• _Activity_: For every line in the entries that contains "Hstep", show the whole line.

• _Recorded data_:
--- --- ---

Fixpoint write_loop (n : nat) (pos : Z) (data : bytes) : Vol (D * RawInode) unit :=
  match n with
  | O => mret ()
  | S n' =>
      if size data <=? 0 then mret () else
      let bs := block_size sb in
      if bs =? 0 then lift Panic else
      _ ← lift (chk 64 pos);
      let block_off := pos mod bs in
      let k := Z.min (bs - block_off) (size data) in
      block_num ← block_for_index_alloc (wrap 32 (pos / bs));
      _ ← on_dev (if k =? bs then write_block block_num (sub 0 k data)
                  else b ← block_vec block_num;
                       b1 ← lift (put block_off (sub 0 k data) b);
                       write_block block_num b1);
      write_loop n' (pos + k) (sub k (size data - k) data)
  end.

Definition write_file_range (ino offset : Z) (data : bytes) : Vol (D * RawInode) Z :=
  if size data =? 0 then mret 0 else
  _ ← write_loop (length data) offset data;
  new_size ← lift (chk 64 (offset + size data));
  raw ← inode;
  cur ← lift (inode_size_of raw);
  _ ← (if cur <? new_size then raw1 ← lift (set_size raw new_size); set_inode raw1 else mret ());
  raw2 ← inode;
  _ ← on_dev (write_inode ino raw2);
  mret (size data).

(** *** The walk over the blocks of an inode *)

Section walk.
Context {X : Type} (visit : Z -> Vol (D * X) unit).

(** [for idx in idx..idx + n] over the pointers in [buf]. *)
Fixpoint for_ptrs (n : nat) (idx : Z) (buf : bytes) (f : Z -> Vol (D * X) unit) : Vol (D * X) unit :=
  match n with
  | O => mret ()
  | S n' =>
      b ← lift (get_le (idx * 4) 4 buf);
      _ ← (if b =? 0 then mret () else f b);
      for_ptrs n' (idx + 1) buf f
  end.

Definition visit_pointer_block_targets (block_num : Z) : Vol (D * X) unit :=
  buf ← on_dev (block_vec block_num);
  for_ptrs (Z.to_nat (block_size sb / 4)) 0 buf visit.

(** [for i in i..i + n] over the pointers in the inode. *)
Fixpoint for_slots (n : nat) (i : Z) (raw : RawInode) : Vol (D * X) unit :=
  match n with
  | O => mret ()
  | S n' =>
      b ← lift (i_block raw i);
      _ ← (if b =? 0 then mret () else visit b);
      for_slots n' (i + 1) raw
  end.
(** Writing a bitmap block, the counts of the group and of the superblock:
    what alloc and free have in common. *)
Record counted_write d d' (g at_ : Z) (bmap : bytes) (x y : Z) : Prop := {
  cw_dev : dev_ok d';
  cw_ptrs : ptrs_same d d';
  cw_map : blk d' at_ = bmap;
  cw_blk : forall b, valid b -> b <> sblk -> b <> dblk g -> b <> at_ -> blk d' b = blk d b;
  cw_fbc : forall g', group g' -> fbc d' g' = if g' =? g then wrap 16 (fbc d g + x) else fbc d g';
  cw_fic : forall g', group g' -> fic d' g' = if g' =? g then wrap 16 (fic d g + y) else fic d g';
  cw_sbb : at_ <> sblk -> sb_free_blocks d' = wrap 32 (sb_free_blocks d + x);
  cw_sbi : at_ <> sblk -> sb_free_inodes d' = wrap 32 (sb_free_inodes d + y);
}.

Lemma write_keeps_super d d' b buf : dev_ok d -> valid b -> b <> sblk -> block_written d d' b buf ->
  sb_free_blocks d' = sb_free_blocks d /\ sb_free_inodes d' = sb_free_inodes d.
Proof.
  intros Hd Hb Hne [W1 W2 W3]. pose proof bs_bounds as [Hbs _].
  assert (valid sblk) as Hs.
  { destruct sblk_spec as [Hq1 Hq2]. destruct (g_blocks sb G) as [Hc _]. unfold valid. lia. }
  assert (forall a, 1024 <= a -> a + 4 <= 2048 -> field a 4 (contents d') = field a 4 (contents d)) as Hf.
  { intros a Ha1 Ha2. assert (0 <= a - sblk * bs /\ a - sblk * bs + 4 <= bs) as [Hr1 Hr2].
    { pose proof sblk_spec. lia. }
    replace a with (sblk * bs + (a - sblk * bs)) by lia. unfold valid in Hs.
    rewrite <- !(field_sub (sblk * bs) bs) by nia. fold (blk d' sblk) (blk d sblk). rewrite W3; [done|done|congruence]. }
  split; apply Hf; lia.
Qed.

Lemma counted_write_ok d g r bmap x y z : vol_ok d -> group g -> role_ok r -> r <> Super ->
  (forall i, r <> Desc i) -> size bmap = bs -> bytes_ok bmap ->
  exists d1 d2 d3, write_block sb (place d r) bmap d = Ok (d1, inl ()) /\
    adjust_bgd_counts sb g x y z d1 = Ok (d2, inl ()) /\ adjust_sb_counts x y d2 = Ok (d3, inl ()) /\
    counted_write d d3 g (place d r) bmap x y.
Proof.
  intros Hv Hg Hr Hns Hnd Hsz Hbm. destruct Hv as [Hd Hl _ _ _].
  assert (valid (place d r)) as Hval by (by apply mapped_valid, l_mapped).
  destruct (write_block_ok d (place d r) bmap Hd Hval Hsz Hbm) as (d1 & He1 & Hw1).
  assert (place d r <> sblk) as Hps by (by apply (roles_ne d r Super Hl)).
  assert (forall g', group g' -> dblk g' <> place d r) as Hpd.
  { intros g' Hg'. apply (roles_ne d (Desc (g' / dpb)) r Hl); [by apply group_desc|done|]. intros <-. by destruct (Hnd (g' / dpb)). }
  destruct (write_keeps_super d d1 _ _ Hd Hval Hps Hw1) as [Hsb1 Hsi1]. destruct Hw1 as [W1 W2 W3].
  destruct (adjust_bgd_counts_ok d1 g x y z W1) as (d2 & He2 & [A1 A2 A3 A4 A5]); [apply Hg|by apply (layout_dblk d)|].
  destruct (adjust_sb_counts_ok d2 x y A1) as (d3 & He3 & [S1 S2 S3 S4]).
  assert (forall g' off k, group g' -> dfield d1 g' off k = dfield d g' off k) as D1.
  { intros g' off k Hg'. unfold dfield. rewrite W3; [done|by apply (layout_dblk d)|]. by apply Hpd. }
  assert (forall g' off k, group g' -> dfield d3 g' off k = dfield d2 g' off k) as D3.
  { intros g' off k Hg'. unfold dfield. rewrite S2; [done|by apply (layout_dblk d)|]. by apply (dblk_ne_super d). }
  assert (forall g', group g' -> 0 <= g') as Hpos by (intros g' [? _]; done).
  assert (forall b, valid b -> b <> dblk g -> b <> sblk -> blk d3 b = blk d1 b) as B3
    by (intros b Hb Hb1 Hb2; by rewrite S2, A2).
  assert (sb_free_blocks d2 = sb_free_blocks d1 /\ sb_free_inodes d2 = sb_free_inodes d1) as [Hsb2 Hsi2].
  { apply (write_keeps_super d1 d2 (dblk g) (blk d2 (dblk g))); [done|by apply (layout_dblk d)|by apply (dblk_ne_super d)|].
    split; [done|done|]. intros b' Hb' Hne. by apply A2. }
  exists d1, d2, d3. split; [done|]. split; [done|]. split; [done|]. split.
  - done.
  - intros g' off Hg' Ho. rewrite D3, A3, D1 by (done || auto || by apply (layout_dblk d)). done.
  - rewrite B3; [done|done|by apply not_eq_sym, Hpd|done].
  - intros b Hb H1 H2 H3. rewrite B3 by done. by apply W3.
  - intros g' Hg'. unfold fbc at 1. rewrite D3 by done. change (dfield d2 g' 12 2) with (fbc d2 g').
    rewrite A4 by (auto || by apply (layout_dblk d)). unfold fbc. rewrite !D1 by done. done.
  - intros g' Hg'. unfold fic at 1. rewrite D3 by done. change (dfield d2 g' 14 2) with (fic d2 g').
    rewrite A5 by (auto || by apply (layout_dblk d)). unfold fic. rewrite !D1 by done. done.
  - intros _. rewrite S3, Hsb2, Hsb1. done.
  - intros _. rewrite S4, Hsi2, Hsi1. done.
Qed.
Lemma write_loop_ok n : forall d raw pos src, vol_ok sb d -> file_ok d raw -> bytes_ok src -> 0 <= pos -> size src <= Z.of_nat n ->
  pos + size src <= max_blocks * bs ->
  exists x r k, write_loop sb n pos src (d, raw) = Ok (x, r) /\ evolves d raw x.1 x.2 /\ 0 <= k <= size src /\
    (forall p, 0 <= p -> content x.1 x.2 p = overlay (content d raw) pos (sub 0 k src) p) /\
    match r with inl _ => k = size src | inr e => e = NoSpace /\ full x.1 end.
Proof.
  pose proof (bs_bounds sb G) as [Hbs _]. fold bs in Hbs.
  induction n as [|n IH]; intros d raw pos src Hv Hf Hby Hp Hl Hmax; cbn [write_loop]; pose proof (size_nonneg src) as Hsn;
    (assert (size src = 0 -> exists x r k, @Ok Empty_set _ ((d, raw), inl ()) = Ok (x, r) /\ evolves d raw x.1 x.2 /\ 0 <= k <= size src /\
      (forall p, 0 <= p -> content x.1 x.2 p = overlay (content d raw) pos (sub 0 k src) p) /\
      match r with inl _ => k = size src | inr e => e = NoSpace /\ full x.1 end) as Hdone;
    [intros H0; exists (d, raw), (inl ()), 0; split; [done|]; split; [by apply file_evolves_refl|]; split; [lia|];
     split; [intros p _; rewrite overlay_out; [done|rewrite size_sub by lia; lia]|lia]|]).
  { apply Hdone. lia. }
  destruct (Z.leb_spec (size src) 0) as [H0|Hpos]; [apply Hdone; lia|]. clear Hdone.
  fold bs. rewrite (proj2 (Z.eqb_neq _ _)) by lia. pose proof P_powers as (HQ1 & HQ2 & _). pose proof P_bounds as [HP _].
  assert (max_blocks < 2 ^ 32) as Hmb by (unfold max_blocks; change (2 ^ 32) with 4294967296; change (2 ^ 20) with 1048576 in *; change (2 ^ 30) with 1073741824 in *; lia).
  rewrite (bind_lift _ _ _ pos) by (apply chk_ok; change (2 ^ 64) with (2 ^ 32 * 2 ^ 32); nia).
  pose proof (pos_index pos Hp) as (Hi & Hm & Hdec). set (k := Z.min (bs - pos mod bs) (size src)).
  assert (0 < k <= size src /\ pos mod bs + k <= bs) as [Hk1 Hk2] by (unfold k; lia).
  assert (pos / bs < max_blocks) as Hidx by (apply Z.div_lt_upper_bound; lia).
  assert (wrap 32 (pos / bs) = pos / bs) as -> by (unfold wrap; apply Z.mod_small; lia).
  destruct (block_for_index_alloc_ok d raw (pos / bs) Hv Hf ltac:(lia)) as ([d1 raw1] & r & He & Hg & Hr). cbn [fst snd] in *.
  destruct r as [b|e].
  2: { rewrite (bind_fail _ _ _ _ _ He). exists (d1, raw1), (inr e), 0. split; [done|]. split; [apply Hg|]. split; [lia|].
       split; [|done]. intros p Hpp. cbn. rewrite (grows_content d raw d1 raw1 p Hpp Hg). rewrite overlay_out; [done|]. rewrite size_sub by lia. lia. }
  rewrite (bind_run _ _ _ _ _ He). destruct Hr as [Hfb Hb0].
  destruct (find_slot (pos / bs)) as [[s q]|] eqn:Hs; [|apply find_slot_None in Hs; [lia|done]].
  assert (b = node d1 raw1 s (depth s) q) as Hbn by (unfold file_block in Hfb; by rewrite Hs in Hfb).
  pose proof (find_slot_ok _ _ _ Hi Hs) as Hkey. destruct Hg as [Hev Hdat].
  pose proof (ev_vol _ _ _ _ Hev) as Hv1. pose proof (ev_file _ _ _ _ Hev) as Hf1.
  assert (data d1 raw1 s q = blk sb d1 b) as Hblk. { unfold data. rewrite <- Hbn. by rewrite (proj2 (Z.eqb_neq _ _) Hb0). }
  pose proof (size_data d1 raw1 s q Hv1 Hf1 Hkey) as Hsz.
  pose proof (size_sub 0 k src ltac:(lia) ltac:(lia) ltac:(lia)) as Hsk.
  destruct (data_set_ok d1 raw1 s q (over (pos mod bs) (sub 0 k src) (data d1 raw1 s q)) Hv1 Hf1 Hkey) as (d2 & Hw & Hset).
  { congruence. }
  { rewrite size_over by lia. done. }
  { apply over_bytes; [by apply sub_bytes|]. by apply data_bytes. }
  assert (on_dev (if k =? bs then write_block sb b (sub 0 k src)
                  else b0 ← block_vec sb b; b1 ← lift (put (pos mod bs) (sub 0 k src) b0); write_block sb b b1) (d1, raw1)
          = Ok ((d2, raw1), inl ())) as Hstep.
  { unfold on_dev. cbn [fst snd]. rewrite <- Hbn in Hw. destruct (Z.eqb_spec k bs) as [Hkb|Hkb].
    - assert (pos mod bs = 0) as Hm0 by lia. rewrite Hm0, over_all in Hw by lia. rewrite Hw. done.
    - assert (valid sb b) as Hval.
      { rewrite Hbn. apply (mapped_valid sb G). apply (f_data _ _ Hf1 s _ q Hkey). congruence. }
      rewrite (bind_run _ _ _ _ _ (block_vec_ok sb G d1 b (v_dev sb d1 Hv1) Hval)). rewrite <- Hblk.
      rewrite (bind_lift _ _ _ _ (put_ok (pos mod bs) (sub 0 k src) (data d1 raw1 s q) ltac:(lia) ltac:(lia))).
      rewrite Hw. done. }
  rewrite (bind_run _ _ _ _ _ Hstep). pose proof (ds_vol _ _ _ _ _ _ Hset) as Hv2. pose proof (ds_file _ _ _ _ _ _ Hset) as Hf2.
  pose proof (data_set_evolves d1 d2 raw1 s q _ Hv1 Hf1 Hkey ltac:(congruence) Hset) as Hev2.
  pose proof (size_sub k (size src - k) src ltac:(lia) ltac:(lia) ltac:(lia)) as Hrest.
  destruct (IH d2 raw1 (pos + k) (sub k (size src - k) src) Hv2 Hf2) as (x & r & k' & He2 & Hx & Hk' & Hcont & Hr);
    [by apply sub_bytes|lia|lia|lia|].
  rewrite He2. exists x, r, (k + k'). split; [done|].
  split; [apply (file_evolves_trans d raw d1 raw1); [done|]; by apply (file_evolves_trans d1 raw1 d2 raw1)|]. split; [lia|]. split.
  - intros p Hpp. rewrite Hcont by done. rewrite <- overlay_join by lia. apply overlay_ext.
    rewrite (content_set d1 d2 raw1 s q pos (sub 0 k src)) by (done || lia). apply overlay_ext.
    by apply grows_content.
  - destruct r; [lia|done].
Qed.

--- --- ---

• _Output for this exercise_:
          = Ok ((d2, raw1), inl ())) as Hstep.
  rewrite (bind_run _ _ _ _ _ Hstep). pose proof (ds_vol _ _ _ _ _ _ Hset) as Hv2. pose proof (ds_file _ _ _ _ _ _ Hset) as Hf2.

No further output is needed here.